Our interactions with large language models (LLMs) are dominated by task- or topic-specific questions, such as “solve this coding problem” or “what is democracy?” This framing strongly shapes how LLMs generate responses, constraining the range of behaviors and knowledge that can be observed. We study the behavior of LLMs using minimal, topic-neutral prompts. Despite the absence of explicit task or topic specification, LLMs generate diverse content; however, each model family exhibits strong and systematic topical preferences. GPT-OSS favors programming and math, Llama leans literary, DeepSeek often produces religious content, and Qwen tends toward multiple-choice questions. We further observe that our generation settings can degenerate into repetitive or meaningless outputs, revealing model-specific quirks, such as Llama generating personal social media URLs.
Embedding visualization of near-unconstrained LLM generations. Each point represents a generated sample; colors denote semantic categories inferred post-hoc; dotted lines denote a high-density region. Even without explicit topics, model outputs cluster into clear regions, and each model family forms different semantic preferences.
As shown in Figure 1(a), despite the lack of explicit instructions or topics in prompts, LLMs generate a broad range of topics. LLMs generate various categories, including the liberal arts (e.g., literature, philosophy, and education), science and engineering (e.g., physics, mathematics, and programming), as well as areas such as law, finance, music, sports, cooking, agriculture, archaeology, military, and fashion. More surprisingly, shown in Figure 1(b), different model families gravitate toward different parts of the semantic space—even when given the same minimal prompts.
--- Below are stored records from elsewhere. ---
(* ===== verification/_CoqProject ===== *)
-Q . S2P
Prelude.v
Layout.v
Strings.v
Kernel.v
Spinlock.v
Sched.v
Printf.v
Kalloc.v
Vm.v
PageTable.v
VmSpec.v
VmProps.v
Bio.v
Virtio.v
Log.v
Fs.v
Dir.v
Mkfs.v
Pipe.v
Console.v
File.v
Proc.v
Exec.v
Syscall.v
Trap.v
Devices.v
Riscv.v
Vectors.v
VectorsSpec.v
TimerSpec.v
VectorsProps.v
Initcode.v
Locks.v
Types.v
Ring.v
Cache.v
Crash.v
LogProof.v
Transaction.v
CacheInit.v
Circ.v
VirtioSpec.v
VirtioProof.v
VirtioSys.v
PipeSpec.v
FsAlloc.v
FsExample.v
FsFile.v
FsWrite.v
FsContent.v
FsProps.v
DirSpec.v
Inodes.v
Lookup.v
MkfsSpec.v
MkfsImage.v
MkfsProps.v
MkfsBoot.v
DirLink.v
ExecSpec.v
PrintSpec.v
ConsoleSpec.v
Umalloc.v
UmallocSpec.v
User.v
Ulib.v
UserSpec.v
Calls.v
CallsSpec.v
Ls.v
Grind.v
Usertests.v
Grep.v
GrepSpec.v
Programs.v
Sh.v
ShSpec.v
ShProof.v
ShRun.v
ShRunSpec.v
(* ===== verification/Virtio.v ===== *)
(** kernel/virtio_disk.c: the driver of the virtio disk.

    The descriptors, the two rings and the driver's own tables are the record
    [vdisk]; a pointer in a descriptor names the object it points to.  Reads of
    a device register return what the device answers ([R], a parameter, which
    may depend on the registers written so far); writes are recorded.

    The device is not code of the kernel.  [dev_take] and [dev_complete] are
    what the virtio specification documents of it: it takes chain heads from
    the available ring, carries out the request a chain describes at the
    512-byte sector it names, writes the status byte and puts the head on the
    used ring, in any order. *)

From S2P Require Import Prelude Layout Strings Kernel Sched Kalloc Bio.

Definition NUM : nat := 8.

Definition VIRTIO_MMIO_MAGIC_VALUE : Z := 0x000.
Definition VIRTIO_MMIO_VERSION : Z := 0x004.
Definition VIRTIO_MMIO_DEVICE_ID : Z := 0x008.
Definition VIRTIO_MMIO_VENDOR_ID : Z := 0x00c.
Definition VIRTIO_MMIO_DEVICE_FEATURES : Z := 0x010.
Definition VIRTIO_MMIO_DRIVER_FEATURES : Z := 0x020.
Definition VIRTIO_MMIO_QUEUE_SEL : Z := 0x030.
Definition VIRTIO_MMIO_QUEUE_NUM_MAX : Z := 0x034.
Definition VIRTIO_MMIO_QUEUE_NUM : Z := 0x038.
Definition VIRTIO_MMIO_QUEUE_READY : Z := 0x044.
Definition VIRTIO_MMIO_QUEUE_NOTIFY : Z := 0x050.
Definition VIRTIO_MMIO_INTERRUPT_STATUS : Z := 0x060.
Definition VIRTIO_MMIO_INTERRUPT_ACK : Z := 0x064.
Definition VIRTIO_MMIO_STATUS : Z := 0x070.
Definition VIRTIO_MMIO_QUEUE_DESC_LOW : Z := 0x080.
Definition VIRTIO_MMIO_QUEUE_DESC_HIGH : Z := 0x084.
Definition VIRTIO_MMIO_DRIVER_DESC_LOW : Z := 0x090.
Definition VIRTIO_MMIO_DRIVER_DESC_HIGH : Z := 0x094.
Definition VIRTIO_MMIO_DEVICE_DESC_LOW : Z := 0x0a0.
Definition VIRTIO_MMIO_DEVICE_DESC_HIGH : Z := 0x0a4.

Definition VIRTIO_CONFIG_S_ACKNOWLEDGE : Z := 1.
Definition VIRTIO_CONFIG_S_DRIVER : Z := 2.
Definition VIRTIO_CONFIG_S_DRIVER_OK : Z := 4.
Definition VIRTIO_CONFIG_S_FEATURES_OK : Z := 8.

Definition VIRTIO_BLK_F_RO : Z := 5.
Definition VIRTIO_BLK_F_SCSI : Z := 7.
Definition VIRTIO_BLK_F_CONFIG_WCE : Z := 11.
Definition VIRTIO_BLK_F_MQ : Z := 12.
Definition VIRTIO_F_ANY_LAYOUT : Z := 27.
Definition VIRTIO_RING_F_INDIRECT_DESC : Z := 28.
Definition VIRTIO_RING_F_EVENT_IDX : Z := 29.

Definition VRING_DESC_F_NEXT : Z := 1.
Definition VRING_DESC_F_WRITE : Z := 2.
Definition VIRTIO_BLK_T_IN : Z := 0.
Definition VIRTIO_BLK_T_OUT : Z := 1.
Definition sizeof_virtio_blk_req : Z := 16.

(** ** The driver's tables *)

Definition mod_vd (f : vdisk -> vdisk) : K unit := modify (fun s => s <| k_vdisk ::= f |>).

(** Element [i] of a table of the driver, [i] an int. *)
Definition vd_at {A} (f : vdisk -> list A) (i : Z) : K A :=
  let* d := gets k_vdisk in if i <? 0 then fault else index (f d) (Z.to_nat i).

Definition mod_desc (i : Z) (f : virtq_desc -> virtq_desc) : K unit :=
  vd_at vd_desc i ;; mod_vd (fun d => d <| vd_desc ::= alter f (Z.to_nat i) |>).
Definition mod_info (i : Z) (f : vinfo -> vinfo) : K unit :=
  vd_at vd_info i ;; mod_vd (fun d => d <| vd_info ::= alter f (Z.to_nat i) |>).
Definition mod_ops (i : Z) (f : virtio_blk_req -> virtio_blk_req) : K unit :=
  vd_at vd_ops i ;; mod_vd (fun d => d <| vd_ops ::= alter f (Z.to_nat i) |>).

Definition alloc_desc : K Z :=
  let* r := for_ret NUM 0 (fun i =>
    let* fr := vd_at vd_free (Z.of_nat i) in
    if fr : bool then
      mod_vd (fun d => d <| vd_free ::= <[i := false]> |>) ;; ret (Some (Z.of_nat i))
    else ret None) in
  ret (match r with Some i => i | None => -1 end).

Definition free_desc (i : Z) : K unit :=
  if Z.of_nat NUM <=? i then panic "free_desc 1"
  else
    let* fr := vd_at vd_free i in
    if fr : bool then panic "free_desc 2"
    else
      mod_desc i (fun d => d <| d_addr := VNull |> <| d_len := 0 |> <| d_flags := 0 |> <| d_next := 0 |>) ;;
      mod_vd (fun d => d <| vd_free ::= <[Z.to_nat i := true]> |>) ;;
      wakeup ChDiskFree.

(** Every round frees a descriptor that was not free, so [NUM] rounds are
    enough. *)
Fixpoint free_chain_loop (fuel : nat) (i : Z) : K unit :=
  match fuel with
  | O => diverge
  | S f =>
      let* d := vd_at vd_desc i in
      let flag := d_flags d in
      let nxt := d_next d in
      free_desc i ;;
      if negb (Z.land flag VRING_DESC_F_NEXT =? 0) then free_chain_loop f nxt else ret tt
  end.

Definition free_chain (i : Z) : K unit := free_chain_loop NUM i.

Fixpoint free_descs (l : list Z) : K unit :=
  match l with [] => ret tt | j :: l' => free_desc j ;; free_descs l' end.

(** [idx] are the descriptors allocated so far; [None] when there are fewer
    than three. *)
Fixpoint alloc3_loop (n : nat) (idx : list Z) : K (option (list Z)) :=
  match n with
  | O => ret (Some idx)
  | S n' =>
      let* j := alloc_desc in
      if j <? 0 then free_descs idx ;; ret None
      else alloc3_loop n' (idx ++ [j])
  end.

Definition alloc3_desc : K (option (list Z)) := alloc3_loop 3 [].

Section Driver.
Variable R : list (Z * Z) -> Z -> Z.

Definition mmio_read (r : Z) : K Z := let* d := gets k_vdisk in ret (u32 (R (vd_regs d) r)).
Definition mmio_write (r v : Z) : K unit :=
  mod_vd (fun d => d <| vd_regs ::= fun l => l ++ [(r, u32 v)] |>).

(** The features the driver does not want, cleared one by one. *)
Definition negotiate (features : Z) : Z :=
  fold_left (fun x b => Z.land x (Z.lnot (Z.shiftl 1 b)))
    [VIRTIO_BLK_F_RO; VIRTIO_BLK_F_SCSI; VIRTIO_BLK_F_CONFIG_WCE; VIRTIO_BLK_F_MQ; VIRTIO_F_ANY_LAYOUT;
     VIRTIO_RING_F_EVENT_IDX; VIRTIO_RING_F_INDIRECT_DESC] features.

(** The three pages hold the descriptors and the rings, which are then zero. *)
Definition init_queues : K unit :=
  let* desc := kalloc in
  let* avail := kalloc in
  let* used := kalloc in
  if (desc =? 0) || (avail =? 0) || (used =? 0) then panic "virtio disk kalloc"
  else
    mod_mem (fun m => mfill m desc 0 PGSIZE) ;;
    mod_mem (fun m => mfill m avail 0 PGSIZE) ;;
    mod_mem (fun m => mfill m used 0 PGSIZE) ;;
    mod_vd (fun d => d <| vd_desc := replicate NUM (mkDesc VNull 0 0 0) |>
      <| vd_avail_idx := 0 |> <| vd_avail := replicate NUM 0 |>
      <| vd_dev_idx := 0 |> <| vd_used := replicate NUM 0 |>) ;;
    mmio_write VIRTIO_MMIO_QUEUE_NUM (Z.of_nat NUM) ;;
    mmio_write VIRTIO_MMIO_QUEUE_DESC_LOW desc ;;
    mmio_write VIRTIO_MMIO_QUEUE_DESC_HIGH (Z.shiftr desc 32) ;;
    mmio_write VIRTIO_MMIO_DRIVER_DESC_LOW avail ;;
    mmio_write VIRTIO_MMIO_DRIVER_DESC_HIGH (Z.shiftr avail 32) ;;
    mmio_write VIRTIO_MMIO_DEVICE_DESC_LOW used ;;
    mmio_write VIRTIO_MMIO_DEVICE_DESC_HIGH (Z.shiftr used 32).

Definition virtio_disk_init : K unit :=
  let* magic := mmio_read VIRTIO_MMIO_MAGIC_VALUE in
  let* version := mmio_read VIRTIO_MMIO_VERSION in
  let* device := mmio_read VIRTIO_MMIO_DEVICE_ID in
  let* vendor := mmio_read VIRTIO_MMIO_VENDOR_ID in
  if negb (magic =? 0x74726976) || negb (version =? 2) || negb (device =? 2) || negb (vendor =? 0x554d4551)
  then panic "could not find virtio disk"
  else
    let status := 0 in
    mmio_write VIRTIO_MMIO_STATUS status ;;
    let status := Z.lor status VIRTIO_CONFIG_S_ACKNOWLEDGE in
    mmio_write VIRTIO_MMIO_STATUS status ;;
    let status := Z.lor status VIRTIO_CONFIG_S_DRIVER in
    mmio_write VIRTIO_MMIO_STATUS status ;;
    let* features := mmio_read VIRTIO_MMIO_DEVICE_FEATURES in
    mmio_write VIRTIO_MMIO_DRIVER_FEATURES (negotiate features) ;;
    let status := Z.lor status VIRTIO_CONFIG_S_FEATURES_OK in
    mmio_write VIRTIO_MMIO_STATUS status ;;
    let* status := mmio_read VIRTIO_MMIO_STATUS in
    if Z.land status VIRTIO_CONFIG_S_FEATURES_OK =? 0 then panic "virtio disk FEATURES_OK unset"
    else
      mmio_write VIRTIO_MMIO_QUEUE_SEL 0 ;;
      let* ready := mmio_read VIRTIO_MMIO_QUEUE_READY in
      if negb (ready =? 0) then panic "virtio disk should not be ready"
      else
        let* max := mmio_read VIRTIO_MMIO_QUEUE_NUM_MAX in
        if max =? 0 then panic "virtio disk has no queue 0"
        else if max <? Z.of_nat NUM then panic "virtio disk max queue too short"
        else
          init_queues ;;
          mmio_write VIRTIO_MMIO_QUEUE_READY 1 ;;
          mod_vd (fun d => d <| vd_free := replicate NUM true |>) ;;
          mmio_write VIRTIO_MMIO_STATUS (Z.lor status VIRTIO_CONFIG_S_DRIVER_OK).

(** ** Requests *)

(** while(1) until three descriptors are allocated. *)
Fixpoint rw_alloc_loop (fuel : nat) : K (list Z) :=
  match fuel with
  | O => diverge
  | S f =>
      let* r := alloc3_desc in
      match r with
      | Some idx => ret idx
      | None => sleep ChDiskFree LkVdisk ;; rw_alloc_loop f
      end
  end.

(** Fill in the three descriptors and hand the chain to the device. *)
Definition rw_post (b : nat) (write : bool) (sector i0 i1 i2 : Z) : K unit :=
  mod_ops i0 (fun r => r <| rq_type := if write then VIRTIO_BLK_T_OUT else VIRTIO_BLK_T_IN |>
    <| rq_reserved := 0 |> <| rq_sector := sector |>) ;;
  mod_desc i0 (fun d => d <| d_addr := VOps (Z.to_nat i0) |> <| d_len := sizeof_virtio_blk_req |>
    <| d_flags := VRING_DESC_F_NEXT |> <| d_next := u16 i1 |>) ;;
  mod_desc i1 (fun d => d <| d_addr := VData b |> <| d_len := BSIZE |>
    <| d_flags := if write then 0 else VRING_DESC_F_WRITE |>
    <| d_flags ::= fun x => Z.lor x VRING_DESC_F_NEXT |> <| d_next := u16 i2 |>) ;;
  mod_info i0 (fun x => x <| in_status := 0xff |>) ;;
  mod_desc i2 (fun d => d <| d_addr := VStatus (Z.to_nat i0) |> <| d_len := 1 |>
    <| d_flags := VRING_DESC_F_WRITE |> <| d_next := 0 |>) ;;
  mod_buf b (fun x => x <| b_disk := true |>) ;;
  mod_info i0 (fun x => x <| in_b := Some b |>) ;;
  mod_vd (fun d => d <| vd_avail ::= <[Z.to_nat (vd_avail_idx d mod Z.of_nat NUM) := u16 i0]> |>) ;;
  mod_vd (fun d => d <| vd_avail_idx ::= fun x => u16 (x + 1) |>) ;;
  mmio_write VIRTIO_MMIO_QUEUE_NOTIFY 0.

(** while(b->disk == 1) sleep(b, &disk.vdisk_lock); *)
Fixpoint rw_wait_loop (fuel : nat) (b : nat) : K unit :=
  match fuel with
  | O => diverge
  | S f =>
      let* bf := get_buf b in
      if b_disk bf then sleep (ChBuf b) LkVdisk ;; rw_wait_loop f b else ret tt
  end.

Definition rw_finish (i0 : Z) : K unit :=
  mod_info i0 (fun x => x <| in_b := None |>) ;;
  free_chain i0.

Definition virtio_disk_rw (b : nat) (write : bool) : K unit :=
  let* bf := get_buf b in
  let sector := u32 (b_blockno bf * (BSIZE / 512)) in
  acquire LkVdisk ;;
  let* idx := waiting rw_alloc_loop in
  match idx with
  | [i0; i1; i2] =>
      rw_post b write sector i0 i1 i2 ;;
      waiting (fun fuel => rw_wait_loop fuel b) ;;
      rw_finish i0 ;;
      release LkVdisk
  | _ => fault
  end.

(** One completed request: its buffer is the process's again. *)
Definition intr_one : K unit :=
  let* d := gets k_vdisk in
  let* id := vd_at vd_used (vd_used_idx d mod Z.of_nat NUM) in
  let* inf := vd_at vd_info id in
  if negb (in_status inf =? 0) then panic "virtio_disk_intr status"
  else
    match in_b inf with
    | None => fault
    | Some b =>
        mod_buf b (fun x => x <| b_disk := false |>) ;;
        wakeup (ChBuf b) ;;
        mod_vd (fun d => d <| vd_used_idx ::= fun x => u16 (x + 1) |>)
    end.

(** while(disk.used_idx != disk.used->idx): one round per entry between the
    two 16-bit indices. *)
Fixpoint intr_loop (fuel : nat) : K unit :=
  let* d := gets k_vdisk in
  if vd_used_idx d =? vd_dev_idx d then ret tt
  else match fuel with O => diverge | S f => intr_one ;; intr_loop f end.

Definition virtio_disk_intr : K unit :=
  acquire LkVdisk ;;
  let* st := mmio_read VIRTIO_MMIO_INTERRUPT_STATUS in
  mmio_write VIRTIO_MMIO_INTERRUPT_ACK (Z.land st 0x3) ;;
  let* d := gets k_vdisk in
  intr_loop (Z.to_nat (u16 (vd_dev_idx d - vd_used_idx d))) ;;
  release LkVdisk.
End Driver.

(** ** The device, as the virtio specification documents it *)

(** It reads the next head from the available ring. *)
Definition dev_take (s : kernel) : option kernel :=
  let d := k_vdisk s in
  if vd_last d =? vd_avail_idx d then None
  else
    h ← vd_avail d !! Z.to_nat (vd_last d mod Z.of_nat NUM);
    Some (s <| k_vdisk ::= fun d => d <| vd_last ::= fun x => u16 (x + 1) |>
      <| vd_taken ::= fun l => l ++ [Z.to_nat h] |> |>).

(** The objects the three descriptors of a chain point to. *)
Definition dev_chain (d : vdisk) (h : nat) : option (virtio_blk_req * nat * bool * nat) :=
  d0 ← vd_desc d !! h;
  d1 ← vd_desc d !! Z.to_nat (d_next d0);
  d2 ← vd_desc d !! Z.to_nat (d_next d1);
  match d_addr d0, d_addr d1, d_addr d2 with
  | VOps j, VData b, VStatus i =>
      rq ← vd_ops d !! j;
      if (d_flags d0 =? VRING_DESC_F_NEXT) && (d_len d1 =? BSIZE) &&
         negb (Z.land (d_flags d1) VRING_DESC_F_NEXT =? 0) && (d_flags d2 =? VRING_DESC_F_WRITE)
      then Some (rq, b, negb (Z.land (d_flags d1) VRING_DESC_F_WRITE =? 0), i) else None
  | _, _, _ => None
  end.

(** The BSIZE bytes of the disk that start at a sector of 512 bytes; a block is
    two sectors, so that an odd sector starts in the middle of a block. *)
Definition sectors (disk : Z -> list Z) (sector : Z) : list Z :=
  let blk := sector / 2 in
  if Z.even sector then disk blk else drop 512 (disk blk) ++ take 512 (disk (blk + 1)).

(** The blocks that a write of [data] from a sector on changes. *)
Definition sector_writes (disk : Z -> list Z) (sector : Z) (data : list Z) : list (Z * list Z) :=
  let blk := sector / 2 in
  if Z.even sector then [(blk, data)]
  else [(blk, take 512 (disk blk) ++ take 512 data); (blk + 1, drop 512 data ++ drop 512 (disk (blk + 1)))].

(** It carries out the request of the chain [h], at the sector that it names. *)
Definition dev_complete (h : nat) (s : kernel) : option kernel :=
  let d := k_vdisk s in
  if decide (h ∈ vd_taken d) then
    '(rq, b, writable, i) ← dev_chain d h;
    bf ← k_bufs s !! b;
    let ws := sector_writes (k_disk s) (rq_sector rq) (b_data bf) in
    s1 ← (if (rq_type rq =? VIRTIO_BLK_T_OUT) && negb writable then
            Some (s <| k_disk := foldl (fun d '(blk, x) y => if y =? blk then x else d y) (k_disk s) ws |>
              <| k_writes ::= fun old => old ++ ws |>)
          else if (rq_type rq =? VIRTIO_BLK_T_IN) && writable then
            Some (s <| k_bufs ::= alter (fun x => x <| b_data := sectors (k_disk s) (rq_sector rq) |>) b |>)
          else None);
    Some (s1 <| k_vdisk ::= fun d => d <| vd_info ::= alter (fun x => x <| in_status := 0 |>) i |>
      <| vd_used ::= <[Z.to_nat (vd_dev_idx d mod Z.of_nat NUM) := Z.of_nat h]> |>
      <| vd_dev_idx ::= fun x => u16 (x + 1) |>
      <| vd_taken ::= filter (fun x => x <> h) |> |>)
  else None.
(* ===== verification/Log.v ===== *)
(** kernel/log.c: the write-ahead log. *)

From S2P Require Import Prelude Layout Kernel Sched Bio.

(** struct logheader: int n; int block[LOGSIZE] *)
Definition sizeof_logheader : Z := 4 + 4 * LOGSIZE.

(** log.lh.block[i] and its assignment; an index outside the array is
    undefined behaviour. *)
Definition lh_get (i : nat) : K Z := let* l := gets k_log in index (lh_block l) i.
Definition lh_set (i : nat) (v : Z) : K unit :=
  lh_get i ;; mod_log (fun l => l <| lh_block ::= <[i := i32 v]> |>).

(** The header fields of a block. *)
Definition hb_n (data : list Z) : Z := i32 (rdn 4 data 0).
Definition hb_block (data : list Z) (i : nat) : Z := i32 (rdn 4 data (4 + 4 * i)).
Definition hb_set_n (v : Z) (data : list Z) : list Z := wrn 4 data 0 v.
Definition hb_set_block (i : nat) (v : Z) (data : list Z) : list Z := wrn 4 data (4 + 4 * i) v.

Definition mod_data (i : nat) (f : list Z -> list Z) : K unit :=
  mod_buf i (fun b => b <| b_data ::= f |>).

(** One iteration of the loop of install_trans(). *)
Definition install_one (recovering : bool) (tail : nat) : K unit :=
  let* lg := gets k_log in
  let* lbuf := bread (log_dev lg) (u32 (log_start lg + Z.of_nat tail + 1)) in
  let* lg := gets k_log in
  let* bn := lh_get tail in
  let* dbuf := bread (log_dev lg) (u32 bn) in
  let* lb := get_buf lbuf in
  mod_data dbuf (fun _ => b_data lb) ;;
  bwrite dbuf ;;
  (when negb recovering do bunpin dbuf) ;;
  brelse lbuf ;;
  brelse dbuf.

Definition install_trans (recovering : bool) : K unit :=
  let* lg := gets k_log in
  for_loop (Z.to_nat (lh_n lg)) 0 (install_one recovering).

Definition read_head : K unit :=
  let* lg := gets k_log in
  let* i := bread (log_dev lg) (u32 (log_start lg)) in
  let* b := get_buf i in
  mod_log (fun l => l <| lh_n := hb_n (b_data b) |>) ;;
  for_loop (Z.to_nat (hb_n (b_data b))) 0 (fun j => lh_set j (hb_block (b_data b) j)) ;;
  brelse i.

Definition write_head : K unit :=
  let* lg := gets k_log in
  let* i := bread (log_dev lg) (u32 (log_start lg)) in
  mod_data i (hb_set_n (lh_n lg)) ;;
  for_loop (Z.to_nat (lh_n lg)) 0 (fun j =>
    let* v := lh_get j in mod_data i (hb_set_block j v)) ;;
  bwrite i ;;
  brelse i.

Definition recover_from_log : K unit :=
  read_head ;;
  install_trans true ;;
  mod_log (fun l => l <| lh_n := 0 |>) ;;
  write_head.

Definition initlog (dev : Z) (sb : superblock) : K unit :=
  if BSIZE <=? sizeof_logheader then panic "initlog: too big logheader"
  else
    mod_log (fun l => l <| log_start := i32 (sb_logstart sb) |>
      <| log_size := i32 (sb_nlog sb) |> <| log_dev := i32 dev |>) ;;
    recover_from_log.

(** The while(1) loop of begin_op(), with log.lock held. *)
Fixpoint begin_op_loop (fuel : nat) : K unit :=
  match fuel with
  | O => diverge
  | S f =>
      let* lg := gets k_log in
      if log_committing lg then sleep ChLog LkLog ;; begin_op_loop f
      else if LOGSIZE <? lh_n lg + (log_outstanding lg + 1) * MAXOPBLOCKS then
        sleep ChLog LkLog ;; begin_op_loop f
      else
        mod_log (fun l => l <| log_outstanding ::= fun c => i32 (c + 1) |>) ;;
        release LkLog
  end.

Definition begin_op : K unit :=
  acquire LkLog ;; waiting begin_op_loop.

(** One iteration of the loop of write_log(). *)
Definition write_log_one (tail : nat) : K unit :=
  let* lg := gets k_log in
  let* to := bread (log_dev lg) (u32 (log_start lg + Z.of_nat tail + 1)) in
  let* lg := gets k_log in
  let* bn := lh_get tail in
  let* from := bread (log_dev lg) (u32 bn) in
  let* fb := get_buf from in
  mod_data to (fun _ => b_data fb) ;;
  bwrite to ;;
  brelse from ;;
  brelse to.

Definition write_log : K unit :=
  let* lg := gets k_log in
  for_loop (Z.to_nat (lh_n lg)) 0 write_log_one.

Definition commit : K unit :=
  let* lg := gets k_log in
  when 0 <? lh_n lg do
    (write_log ;;
     write_head ;;
     install_trans false ;;
     mod_log (fun l => l <| lh_n := 0 |>) ;;
     write_head).

Definition end_op : K unit :=
  acquire LkLog ;;
  mod_log (fun l => l <| log_outstanding ::= fun c => i32 (c - 1) |>) ;;
  let* lg := gets k_log in
  if log_committing lg then panic "log.committing"
  else
    let do_commit := log_outstanding lg =? 0 in
    (if do_commit then mod_log (fun l => l <| log_committing := true |>)
     else wakeup ChLog) ;;
    release LkLog ;;
    (when do_commit do
      (commit ;;
       acquire LkLog ;;
       mod_log (fun l => l <| log_committing := false |>) ;;
       wakeup ChLog ;;
       release LkLog)).

(** The search of log_write(): the index of the block in the log, [n] if it is
    not there yet. *)
Fixpoint log_absorb (n i : nat) (blocks : list Z) (blockno : Z) : nat :=
  match n with
  | O => i
  | S n' =>
      if u32 (nth i blocks 0) =? blockno then i else log_absorb n' (S i) blocks blockno
  end.

Definition log_write (b : nat) : K unit :=
  acquire LkLog ;;
  let* lg := gets k_log in
  if (LOGSIZE <=? lh_n lg) || (log_size lg - 1 <=? lh_n lg) then panic "too big a transaction"
  else if log_outstanding lg <? 1 then panic "log_write outside of trans"
  else
    let* bf := get_buf b in
    let i := log_absorb (Z.to_nat (lh_n lg)) 0 (lh_block lg) (b_blockno bf) in
    lh_set i (b_blockno bf) ;;
    (when Z.of_nat i =? lh_n lg do
      bpin b ;;
      mod_log (fun l => l <| lh_n ::= fun c => i32 (c + 1) |>)) ;;
    release LkLog.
Top semantic categories by model family under near-unconstrained generation. Each family exhibits a stable and interpretable topic distribution. GPT-OSS overwhelmingly defaults to programming (27.1%) and mathematics (24.6%). More than half of a model family’s output concentrates in these two domains! Llama produces far more literary and narrative text (9.1%), with less emphasis on technical domains. DeepSeek often generates religious content at a substantially higher rate than other families. Qwen frequently outputs multiple-choice exam questions, complete with answer options.
More examples are provided in the interactive figure.
What is striking here is consistency. These distributions persist across different prompts, embedding models, and semantic labelers. The behavior looks less like noise and more like a population-level fingerprint. For more details, check out our paper!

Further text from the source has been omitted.